Ongoing controversies remain with the interpretation of DBP levels. Assays are not standardized and can yield different results from one another, either due to differential binding to different DBP isoforms or due to assay nonspecificity [3032]. While most studies of free or bioavailable vitamin D have relied on calculated values based on binding coefficients, more precise methods for assessing DBP binding are being developed. One recent study included a novel immunoassay that aims to directly measure free 25(OH) D and compared this with the conventional calculated approach in 155 individuals, including some cirrhotic and some pregnant subjects [33]. This study found that, as expected, DBP and albumin levels were the lowest in subjects with cirrhosis but that measured free 25(OH) D was the highest. Despite the higher DBP levels in pregnancy, however, measured free 25(OH) D was not different in pregnant women than in nonpregnant subjects. While calculated and measured free 25(OH) D levels were correlated, this correlation was relatively weak, explaining only 13% of the variability, and was particularly weak in African Americans. The authors also found that only measured and total 25(OH) D levels correlated with PTH. Additional assays to directly assess free and bioavailable vitamin D are under development, and all will require additional validation and comparison with clinical outcomes to determine the optimal assay.

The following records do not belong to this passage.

(* ===== verification/Ies.v ===== *)
(** The messages the CU-CP reads and writes, and the codecs it calls.

    The information elements come from generated third-party packages
    ([f1-gen/ies], [ngap/ies], [rrc/ies]).  A record here has the fields the
    source reads or sets, pointers as options.  Types whose content the source
    never looks at, the encoders and decoders, and the numeric constants of those
    packages are fields of the classes [IeTypes] and [Codec]: every definition and
    theorem of the development that uses them is stated for all their values. *)
From S2P Require Import Prelude GoNum Asn1.

(** Information elements the source only passes around. *)
Class IeTypes := {
  CellGroupConfig : Type;
  EstablishmentCause_t : Type;
  UESecurityCapabilities_t : Type;
  MaskedIMEISV_t : Type;
  RRCVersion : Type;
  Cause : Type
}.

(** What the program does to the outside world: a write on an SCTP association
    (with its PPID), or a log line (level and format string). *)
Inductive log_level : Type := LError | LWarn | LFatal.
Inductive event : Type :=
| EvWrite (conn : Z) (ppid : Z) (pdu : list Z)
| EvLog (level : log_level) (format : string).

#[export] Instance log_level_eq_dec : EqDecision log_level.
Proof. solve_decision. Defined.
#[export] Instance event_eq_dec : EqDecision event.
Proof. solve_decision. Defined.

Section Messages.
Context {IE : IeTypes}.

(** ** F1AP *)
Record NRCGI := { PLMNIdentity : list Z; NRCellIdentity : BitString }.

Record ServedCellInformation := {
  sci_NRCGI : NRCGI;
  sci_NRPCI : Z;
  sci_FiveGSTAC : list Z;
  sci_ServedPLMNs : list (list Z);
  sci_MeasurementTimingConfiguration : list Z
}.
Record GNBDUSystemInformation := { MIBMessage : list Z; SIB1Message : list Z }.
Record ServedCellItem := {
  item_ServedCellInformation : ServedCellInformation;
  item_GNBDUSystemInformation : option GNBDUSystemInformation
}.
Record F1SetupRequest := {
  req_TransactionID : Z;
  req_GNBDUID : Z;
  req_GNBDUName : list Z;
  req_GNBDUServedCellsList : list ServedCellItem;
  req_GNBDURRCVersion : RRCVersion
}.
Record InitialULRRCMessageTransfer := {
  iul_GNBDUUEF1APID : Z;
  iul_NRCGI : NRCGI;
  iul_CRNTI : Z;
  iul_RRCContainer : list Z;
  iul_DUtoCURRCContainer : option (list Z)
}.
Record ULRRCMessageTransfer := {
  ul_GNBCUUEF1APID : Z;
  ul_GNBDUUEF1APID : Z;
  ul_SRBID : Z;
  ul_RRCContainer : list Z
}.

(** The dynamic type of [pdu.Message.Msg]; [F1Other] is any other. *)
Inductive F1In :=
| F1SetupRequestMsg (m : F1SetupRequest)
| InitialULRRCMessageTransferMsg (m : InitialULRRCMessageTransfer)
| ULRRCMessageTransferMsg (m : ULRRCMessageTransfer)
| UEContextSetupResponseMsg
| F1Other.
Record F1apPdu := { f1_Present : Z; f1_ProcedureCode : Z; f1_Msg : F1In }.

Record CellstobeActivatedListItem := { cta_NRCGI : NRCGI; cta_NRPCI : Z }.
Record DLRRCMessageTransfer := {
  dl_GNBCUUEF1APID : Z;
  dl_GNBDUUEF1APID : Z;
  dl_SRBID : Z;
  dl_RRCContainer : list Z;
  dl_ExecuteDuplication : Z;
  dl_RedirectedRRCmessage : list Z
}.
Record UEContextSetupRequest := {
  ucs_GNBCUUEF1APID : Z;
  ucs_GNBDUUEF1APID : option Z;
  ucs_SpCellID : NRCGI;
  ucs_ServCellIndex : Z;
  ucs_CGConfigInfo : list Z;
  ucs_SRBsToBeSetupList : list Z;
  ucs_DRBsToBeSetupList : list Z;
  ucs_SidelinkAMBR : Z;
  ucs_CHOTrigger : Z
}.
Inductive F1Out :=
| F1SetupResponse (TransactionID : Z) (GNBCURRCVersion : RRCVersion)
    (CellstobeActivatedList : list CellstobeActivatedListItem) (GNBCUName : list Z)
| DLRRCMessageTransferOut (m : DLRRCMessageTransfer)
| UEContextSetupRequestOut (m : UEContextSetupRequest).

(** ** RRC, uplink *)
Inductive UeIdentityChoice := RandomValue | Ng_5G_S_TMSI_Part1 | OtherIdentity.
Record RRCSetupRequest_IEs := {
  rsr_Choice : UeIdentityChoice;
  rsr_Ng_5G_S_TMSI_Part1 : BitString;
  rsr_EstablishmentCause : EstablishmentCause_t
}.
(** [Message.C1] and [Message.C1.RrcSetupRequest] are pointers. *)
Record UL_CCCH_Message := { ccch_C1 : option (option RRCSetupRequest_IEs) }.

Inductive TmsiChoice := TmsiPart2 | TmsiFull | OtherTmsi.
Record TmsiValue := {
  tv_Choice : TmsiChoice;
  tv_Part2 : BitString;
  tv_Tmsi : option BitString
}.
Record RRCSetupComplete_IEs := {
  rsc_Ng_5G_S_TMSI_Value : option TmsiValue;
  rsc_DedicatedNAS_Message : option (list Z)
}.
Inductive UlDcchChoice :=
| C1_RrcSetupComplete | C1_UlInformationTransfer | C1_SecurityModeComplete
| C1_RrcReconfigurationComplete | C1_Other (choice : Z).
(** An inner [option] is the [CriticalExtensions] pointer the handler follows. *)
Record UL_DCCH_C1 := {
  c1_Choice : UlDcchChoice;
  c1_RrcSetupComplete : option (option RRCSetupComplete_IEs);
  c1_UlInformationTransfer : option (option (option (list Z)));
  c1_SecurityModeComplete : option unit;
  c1_RrcReconfigurationComplete : option unit
}.
Record UL_DCCH_Message := { dcch_Choice : Z; dcch_C1 : option UL_DCCH_C1 }.

(** ** RRC, downlink *)
Record RRCSetup := {
  rs_TransactionIdentifier : Z;
  rs_Srb_ToAddModList : list Z;
  rs_MasterCellGroup : list Z
}.
Record RRCReconfiguration := {
  rr_TransactionIdentifier : Z;
  rr_Srb_ToAddModList : list Z;
  rr_Drb_ToAddModList : list Z;
  rr_SecondaryCellGroup : list Z;
  rr_MeasConfig : unit;   (* present and empty *)
  rr_MasterCellGroup : list Z;
  rr_DedicatedNAS_MessageList : list (list Z)
}.
Inductive RrcDl :=
| DL_CCCH_RrcSetup (m : RRCSetup)
| DL_DCCH_DlInformationTransfer (TransactionIdentifier : Z) (DedicatedNAS_Message : list Z)
| DL_DCCH_RrcReconfiguration (m : RRCReconfiguration).

(** ** NGAP *)
Record SNSSAI := { SST : option (list Z); SD : option (list Z) }.
Record PLMNSupportItem := { psi_PLMNIdentity : list Z; psi_SliceSupportList : list SNSSAI }.
Record NGSetupResponse := {
  nsr_AMFName : list Z;
  nsr_RelativeAMFCapacity : Z;
  nsr_PLMNSupportList : list PLMNSupportItem
}.
Record DownlinkNASTransport := { dnt_AMFUENGAPID : Z; dnt_NASPDU : list Z }.
Record InitialContextSetupRequest := {
  ics_AllowedNSSAI : list SNSSAI;
  ics_MobilityRestrictionList : option (list Z);   (* its ServingPLMN *)
  ics_MaskedIMEISV : option MaskedIMEISV_t;
  ics_UESecurityCapabilities : UESecurityCapabilities_t;
  ics_NASPDU : list Z
}.
Inductive NgapIn :=
| NGSetupResponseMsg (m : NGSetupResponse)
| DownlinkNASTransportMsg (m : DownlinkNASTransport)
| InitialContextSetupRequestMsg (m : InitialContextSetupRequest)
| NgapOther.
Record NgapPdu := { ng_Present : Z; ng_ProcedureCode : Z; ng_Msg : NgapIn }.

Record UserLocationInformationNR := {
  uli_NRCellIdentity : BitString;
  uli_NRCGI_PLMN : list Z;
  uli_TAI_PLMN : list Z;
  uli_TAC : list Z
}.
Record NGSetupRequest := {
  nsq_GNB_PLMN : list Z;
  nsq_GNBID : BitString;
  nsq_RANNodeName : list Z;
  nsq_TAC : list Z;
  nsq_BroadcastPLMN : list Z;
  nsq_SST : list Z;
  nsq_SD : option (list Z);
  nsq_DefaultPagingDRX : Z
}.
Inductive NgapOut :=
| NGSetupRequestOut (m : NGSetupRequest)
| InitialUEMessage (RANUENGAPID : Z) (NASPDU : list Z) (uli : UserLocationInformationNR)
    (RRCEstablishmentCause : Z) (FiveGSTMSI : option FiveGSTMSI)
| UplinkNASTransport (AMFUENGAPID RANUENGAPID : Z) (NASPDU : list Z)
    (uli : UserLocationInformationNR)
| InitialContextSetupResponse (AMFUENGAPID RANUENGAPID : Z).
End Messages.

(** The third-party functions and constants.  An encoder returns its bytes and an
    error, a PDU decoder a possibly nil PDU and an error.  [SCTPWrite] may fail
    differently at every call, so it sees the history, and so does [SCTPListen], which
    gives the F1AP listener or an error. *)
Class Codec `{IE : IeTypes} := {
  F1apDecode : list Z → option F1apPdu * option string;
  F1apEncode : F1Out → list Z * option string;
  NgapDecode : list Z → option NgapPdu * option string;
  NgapEncode : NgapOut → list Z * option string;
  RrcDecodeUlCcch : list Z → UL_CCCH_Message + string;
  RrcDecodeUlDcch : list Z → UL_DCCH_Message + string;
  RrcDecodeCellGroup : list Z → CellGroupConfig + string;
  RrcEncode : RrcDl → list Z * option string;
  RrcEncodeCellGroup : option CellGroupConfig → res (list Z * option string);
  F1SetupFailureEncode : Z → Cause → list Z * option string;
  CauseMiscUnspecified : Cause;
  PlmnIdToNgap : string → string → list Z;
  fmt_x_imeisv : MaskedIMEISV_t → string;
  SCTPWrite : list event → Z → list Z → option string;
  SCTPListen : list event → Z + string;

  CHOtriggerInterDUChoinitiation : Z;
  RRCEstablishmentCauseMosignalling : Z;
  PagingDRXV128 : Z;

  F1apPduInitiatingMessage : Z;
  F1apPduSuccessfulOutcome : Z;
  F1apPduUnsuccessfulOutcome : Z;
  F1_ProcedureCode_F1Setup : Z;
  F1_ProcedureCode_InitialULRRCMessageTransfer : Z;
  F1_ProcedureCode_ULRRCMessageTransfer : Z;
  F1_ProcedureCode_UEContextSetup : Z;
  NgapPduInitiatingMessage : Z;
  NgapPduSuccessfulOutcome : Z;
  NG_ProcedureCode_DownlinkNASTransport : Z;
  NG_ProcedureCode_InitialContextSetup : Z;
  NG_ProcedureCode_NGSetup : Z
}.

(** What the generated packages guarantee of their constants: the PDU kinds and
    the procedure codes used here are non-zero and pairwise different (they are
    cases of one Go [switch], which rejects duplicates, and TS 38.473 / TS 38.413
    give them the codes 1, 11, 13, 5 and 4, 14, 21). *)
Class CodecLaws `{CO : Codec} : Prop := {
  f1_present_nonzero :
    F1apPduInitiatingMessage ≠ 0 ∧ F1apPduSuccessfulOutcome ≠ 0;
  f1_present_distinct :
    NoDup [F1apPduInitiatingMessage; F1apPduSuccessfulOutcome; F1apPduUnsuccessfulOutcome];
  f1_codes_nonzero :
    F1_ProcedureCode_F1Setup ≠ 0 ∧ F1_ProcedureCode_InitialULRRCMessageTransfer ≠ 0 ∧
    F1_ProcedureCode_ULRRCMessageTransfer ≠ 0 ∧ F1_ProcedureCode_UEContextSetup ≠ 0;
  f1_codes_distinct :
    NoDup [F1_ProcedureCode_F1Setup; F1_ProcedureCode_InitialULRRCMessageTransfer;
           F1_ProcedureCode_ULRRCMessageTransfer];
  ng_present_distinct : NgapPduInitiatingMessage ≠ NgapPduSuccessfulOutcome;
  ng_codes_distinct :
    NG_ProcedureCode_DownlinkNASTransport ≠ NG_ProcedureCode_InitialContextSetup
}.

5. Summary and Future Directions

A renewed interest in DBP has accompanied a general upswing in vitamin D research in recent years and, indeed, DBP may be key for understanding and interpreting vitamin D’s action, particularly with respect to bone health. Numerous studies have found that DBP levels and phenotypic variants correlate with both total 25(OH) D levels and BMD and other measures of bone health. However, these associations have not been consistent in the literature, and the magnitude of these effects is still of unclear clinical significance. Furthermore, many studies of DBP variants have been performed in specific, homogenous populations and how well these findings translate more broadly is not well known at this time. Additional large population studies are needed to better define the role of DBP and its variants on biological outcomes. The concept of bioavailable vitamin D, the fraction of vitamin D not bound to DBP, may explain some of DBPs effects on bone health and will be explored further as dedicated assays are developed. Additional actions, including DBP’s actions on monocyte and osteoclast activation, may also be important in determining bone density. As yet unrealized is the potential for drugs that influence DBP or its binding that might be useful in novel approaches to the treatment or prevention of bone disease. This remains in exciting avenue for future investigation.

Disclosure

A provisional patent on behalf of the author has been filed on the measurement of bioavailable vitamin D and outcomes.

Conflict of Interests

The author declares that there is no conflict of interests regarding the publication of this paper.